Work order: Write out, word for word, the first line of the data below and every line after it through the one containing "(** [!v] for a".

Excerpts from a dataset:
#####
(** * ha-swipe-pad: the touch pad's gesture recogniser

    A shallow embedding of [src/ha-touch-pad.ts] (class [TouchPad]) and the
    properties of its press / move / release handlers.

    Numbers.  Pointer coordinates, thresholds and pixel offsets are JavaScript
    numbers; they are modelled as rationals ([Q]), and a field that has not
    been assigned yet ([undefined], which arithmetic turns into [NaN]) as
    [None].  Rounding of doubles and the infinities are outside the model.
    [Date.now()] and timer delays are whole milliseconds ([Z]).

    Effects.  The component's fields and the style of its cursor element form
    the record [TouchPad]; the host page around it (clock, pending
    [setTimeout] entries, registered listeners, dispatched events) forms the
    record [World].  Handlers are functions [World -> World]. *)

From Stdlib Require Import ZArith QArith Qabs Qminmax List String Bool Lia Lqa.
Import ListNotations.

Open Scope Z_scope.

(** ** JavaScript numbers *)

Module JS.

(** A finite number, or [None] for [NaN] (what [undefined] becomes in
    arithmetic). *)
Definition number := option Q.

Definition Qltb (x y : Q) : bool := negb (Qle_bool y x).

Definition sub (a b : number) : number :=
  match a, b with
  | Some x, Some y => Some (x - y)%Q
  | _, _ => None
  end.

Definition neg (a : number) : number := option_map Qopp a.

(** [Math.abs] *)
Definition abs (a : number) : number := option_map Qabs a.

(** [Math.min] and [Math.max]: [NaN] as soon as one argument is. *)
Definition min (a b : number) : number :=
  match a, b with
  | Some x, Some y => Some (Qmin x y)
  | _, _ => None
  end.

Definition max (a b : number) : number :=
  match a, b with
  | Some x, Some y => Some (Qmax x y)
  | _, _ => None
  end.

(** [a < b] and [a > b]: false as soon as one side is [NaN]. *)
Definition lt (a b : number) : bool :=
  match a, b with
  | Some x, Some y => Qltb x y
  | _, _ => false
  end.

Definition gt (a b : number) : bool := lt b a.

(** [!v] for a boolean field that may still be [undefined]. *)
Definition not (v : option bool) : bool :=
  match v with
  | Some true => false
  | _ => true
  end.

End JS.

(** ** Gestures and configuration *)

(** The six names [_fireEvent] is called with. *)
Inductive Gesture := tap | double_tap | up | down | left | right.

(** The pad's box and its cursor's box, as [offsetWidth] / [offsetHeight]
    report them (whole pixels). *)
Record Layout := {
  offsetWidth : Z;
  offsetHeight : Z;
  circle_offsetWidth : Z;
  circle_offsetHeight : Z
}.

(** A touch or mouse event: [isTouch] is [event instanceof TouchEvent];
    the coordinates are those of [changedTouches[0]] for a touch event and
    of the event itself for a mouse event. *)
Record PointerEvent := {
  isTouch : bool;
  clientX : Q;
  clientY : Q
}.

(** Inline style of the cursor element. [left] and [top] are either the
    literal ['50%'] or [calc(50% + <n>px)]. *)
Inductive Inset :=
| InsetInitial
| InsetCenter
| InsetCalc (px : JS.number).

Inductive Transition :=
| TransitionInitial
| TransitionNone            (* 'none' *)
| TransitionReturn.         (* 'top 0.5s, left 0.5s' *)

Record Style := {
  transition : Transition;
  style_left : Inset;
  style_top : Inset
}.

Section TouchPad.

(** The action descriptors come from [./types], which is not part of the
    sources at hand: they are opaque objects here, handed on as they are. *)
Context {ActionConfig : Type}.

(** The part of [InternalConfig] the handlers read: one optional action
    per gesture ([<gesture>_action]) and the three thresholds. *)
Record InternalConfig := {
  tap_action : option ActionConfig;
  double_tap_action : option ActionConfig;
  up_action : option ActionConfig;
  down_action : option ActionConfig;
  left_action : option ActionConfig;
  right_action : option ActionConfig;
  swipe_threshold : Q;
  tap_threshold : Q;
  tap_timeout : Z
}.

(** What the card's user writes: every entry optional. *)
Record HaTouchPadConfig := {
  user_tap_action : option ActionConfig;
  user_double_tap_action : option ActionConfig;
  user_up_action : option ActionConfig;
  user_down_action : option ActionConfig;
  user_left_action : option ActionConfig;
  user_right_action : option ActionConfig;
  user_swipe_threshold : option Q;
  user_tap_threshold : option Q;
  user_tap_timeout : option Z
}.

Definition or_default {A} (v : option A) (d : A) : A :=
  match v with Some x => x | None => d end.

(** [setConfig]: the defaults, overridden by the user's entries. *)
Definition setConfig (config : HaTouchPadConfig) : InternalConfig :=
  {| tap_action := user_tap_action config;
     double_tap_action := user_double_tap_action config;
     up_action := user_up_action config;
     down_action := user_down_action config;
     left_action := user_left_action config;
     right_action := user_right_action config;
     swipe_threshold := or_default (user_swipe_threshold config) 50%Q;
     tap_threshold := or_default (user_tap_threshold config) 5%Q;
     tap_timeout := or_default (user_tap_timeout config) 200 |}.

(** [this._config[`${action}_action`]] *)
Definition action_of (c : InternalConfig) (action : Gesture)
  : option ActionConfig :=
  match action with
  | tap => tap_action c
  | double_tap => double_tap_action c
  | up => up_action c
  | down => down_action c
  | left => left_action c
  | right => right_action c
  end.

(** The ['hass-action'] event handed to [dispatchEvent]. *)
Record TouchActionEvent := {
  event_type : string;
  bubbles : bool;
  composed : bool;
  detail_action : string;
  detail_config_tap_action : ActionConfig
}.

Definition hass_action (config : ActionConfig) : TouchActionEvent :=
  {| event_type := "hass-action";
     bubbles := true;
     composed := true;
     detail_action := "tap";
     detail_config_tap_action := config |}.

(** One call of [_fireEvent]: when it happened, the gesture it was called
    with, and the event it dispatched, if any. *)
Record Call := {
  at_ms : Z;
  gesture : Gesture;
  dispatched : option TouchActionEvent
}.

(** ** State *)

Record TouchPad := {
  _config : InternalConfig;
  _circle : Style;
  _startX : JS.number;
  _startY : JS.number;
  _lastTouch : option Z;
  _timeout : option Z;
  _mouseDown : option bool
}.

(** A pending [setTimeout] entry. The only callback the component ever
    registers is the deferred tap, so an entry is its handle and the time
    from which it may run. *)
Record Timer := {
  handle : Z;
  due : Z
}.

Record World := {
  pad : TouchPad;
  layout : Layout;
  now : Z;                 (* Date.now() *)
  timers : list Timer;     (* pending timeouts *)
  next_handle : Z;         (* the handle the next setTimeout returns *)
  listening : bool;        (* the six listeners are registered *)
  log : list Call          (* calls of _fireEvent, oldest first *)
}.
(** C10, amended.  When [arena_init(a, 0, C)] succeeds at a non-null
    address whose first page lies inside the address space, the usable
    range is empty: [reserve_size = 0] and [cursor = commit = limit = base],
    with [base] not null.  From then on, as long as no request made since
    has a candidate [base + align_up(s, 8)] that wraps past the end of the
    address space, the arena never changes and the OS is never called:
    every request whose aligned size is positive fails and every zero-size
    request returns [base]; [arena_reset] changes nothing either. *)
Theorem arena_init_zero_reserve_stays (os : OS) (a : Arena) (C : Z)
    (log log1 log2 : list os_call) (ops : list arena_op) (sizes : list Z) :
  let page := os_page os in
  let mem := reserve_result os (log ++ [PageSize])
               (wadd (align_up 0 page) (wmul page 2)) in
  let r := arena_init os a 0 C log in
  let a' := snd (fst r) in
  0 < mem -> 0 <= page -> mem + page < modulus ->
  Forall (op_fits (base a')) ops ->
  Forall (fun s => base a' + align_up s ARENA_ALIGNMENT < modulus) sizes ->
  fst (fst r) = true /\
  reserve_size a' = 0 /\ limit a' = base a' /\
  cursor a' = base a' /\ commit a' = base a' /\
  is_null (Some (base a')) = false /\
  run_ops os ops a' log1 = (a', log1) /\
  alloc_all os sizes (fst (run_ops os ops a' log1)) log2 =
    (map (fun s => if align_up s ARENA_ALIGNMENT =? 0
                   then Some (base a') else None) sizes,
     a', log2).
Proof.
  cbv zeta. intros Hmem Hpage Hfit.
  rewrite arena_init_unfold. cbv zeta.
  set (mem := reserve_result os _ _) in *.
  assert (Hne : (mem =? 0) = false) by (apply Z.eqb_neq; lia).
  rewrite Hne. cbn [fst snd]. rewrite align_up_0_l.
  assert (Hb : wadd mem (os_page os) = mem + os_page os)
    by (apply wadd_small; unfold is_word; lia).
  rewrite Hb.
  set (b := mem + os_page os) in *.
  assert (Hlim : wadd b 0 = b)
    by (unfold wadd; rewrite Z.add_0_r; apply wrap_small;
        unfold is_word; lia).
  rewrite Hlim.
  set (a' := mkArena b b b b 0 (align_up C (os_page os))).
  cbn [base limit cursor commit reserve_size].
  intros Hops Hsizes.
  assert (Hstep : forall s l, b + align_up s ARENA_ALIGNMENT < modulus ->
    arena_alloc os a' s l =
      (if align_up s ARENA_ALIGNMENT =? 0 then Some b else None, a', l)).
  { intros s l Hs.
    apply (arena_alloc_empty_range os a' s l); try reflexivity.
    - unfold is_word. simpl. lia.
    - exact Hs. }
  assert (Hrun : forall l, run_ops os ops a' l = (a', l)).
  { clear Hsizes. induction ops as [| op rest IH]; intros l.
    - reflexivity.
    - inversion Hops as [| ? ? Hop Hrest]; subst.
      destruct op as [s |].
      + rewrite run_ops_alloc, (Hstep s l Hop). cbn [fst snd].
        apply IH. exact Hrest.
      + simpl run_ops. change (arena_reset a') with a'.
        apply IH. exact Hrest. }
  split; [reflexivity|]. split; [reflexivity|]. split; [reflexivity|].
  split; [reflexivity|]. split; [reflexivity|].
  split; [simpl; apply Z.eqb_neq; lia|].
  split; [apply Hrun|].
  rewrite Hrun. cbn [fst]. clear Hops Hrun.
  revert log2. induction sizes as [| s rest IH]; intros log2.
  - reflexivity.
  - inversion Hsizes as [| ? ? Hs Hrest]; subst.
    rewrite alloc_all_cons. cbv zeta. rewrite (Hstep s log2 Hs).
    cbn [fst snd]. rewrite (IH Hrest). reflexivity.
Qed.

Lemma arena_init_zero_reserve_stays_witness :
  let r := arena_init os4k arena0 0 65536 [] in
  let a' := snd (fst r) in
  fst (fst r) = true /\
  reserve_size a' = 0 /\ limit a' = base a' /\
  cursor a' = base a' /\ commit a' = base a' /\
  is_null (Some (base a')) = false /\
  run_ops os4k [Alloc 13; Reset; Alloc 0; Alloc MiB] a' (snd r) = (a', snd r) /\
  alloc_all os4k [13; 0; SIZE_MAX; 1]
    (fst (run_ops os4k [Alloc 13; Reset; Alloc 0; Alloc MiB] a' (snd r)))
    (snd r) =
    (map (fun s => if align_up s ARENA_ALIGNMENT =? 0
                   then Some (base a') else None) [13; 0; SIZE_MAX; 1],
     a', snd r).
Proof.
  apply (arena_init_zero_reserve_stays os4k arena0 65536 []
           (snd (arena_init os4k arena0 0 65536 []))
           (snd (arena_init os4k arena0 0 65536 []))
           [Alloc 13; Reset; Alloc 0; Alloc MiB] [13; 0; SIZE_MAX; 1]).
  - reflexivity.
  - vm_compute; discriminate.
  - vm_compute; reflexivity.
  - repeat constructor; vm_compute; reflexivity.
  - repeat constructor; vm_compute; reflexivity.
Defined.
#####
Exercise output:
(** * ha-swipe-pad: the touch pad's gesture recogniser

    A shallow embedding of [src/ha-touch-pad.ts] (class [TouchPad]) and the
    properties of its press / move / release handlers.

    Numbers.  Pointer coordinates, thresholds and pixel offsets are JavaScript
    numbers; they are modelled as rationals ([Q]), and a field that has not
    been assigned yet ([undefined], which arithmetic turns into [NaN]) as
    [None].  Rounding of doubles and the infinities are outside the model.
    [Date.now()] and timer delays are whole milliseconds ([Z]).

    Effects.  The component's fields and the style of its cursor element form
    the record [TouchPad]; the host page around it (clock, pending
    [setTimeout] entries, registered listeners, dispatched events) forms the
    record [World].  Handlers are functions [World -> World]. *)

From Stdlib Require Import ZArith QArith Qabs Qminmax List String Bool Lia Lqa.
Import ListNotations.

Open Scope Z_scope.

(** ** JavaScript numbers *)

Module JS.

(** A finite number, or [None] for [NaN] (what [undefined] becomes in
    arithmetic). *)
Definition number := option Q.

Definition Qltb (x y : Q) : bool := negb (Qle_bool y x).

Definition sub (a b : number) : number :=
  match a, b with
  | Some x, Some y => Some (x - y)%Q
  | _, _ => None
  end.

Definition neg (a : number) : number := option_map Qopp a.

(** [Math.abs] *)
Definition abs (a : number) : number := option_map Qabs a.

(** [Math.min] and [Math.max]: [NaN] as soon as one argument is. *)
Definition min (a b : number) : number :=
  match a, b with
  | Some x, Some y => Some (Qmin x y)
  | _, _ => None
  end.

Definition max (a b : number) : number :=
  match a, b with
  | Some x, Some y => Some (Qmax x y)
  | _, _ => None
  end.

(** [a < b] and [a > b]: false as soon as one side is [NaN]. *)
Definition lt (a b : number) : bool :=
  match a, b with
  | Some x, Some y => Qltb x y
  | _, _ => false
  end.

Definition gt (a b : number) : bool := lt b a.

(** [!v] for a boolean field that may still be [undefined]. *)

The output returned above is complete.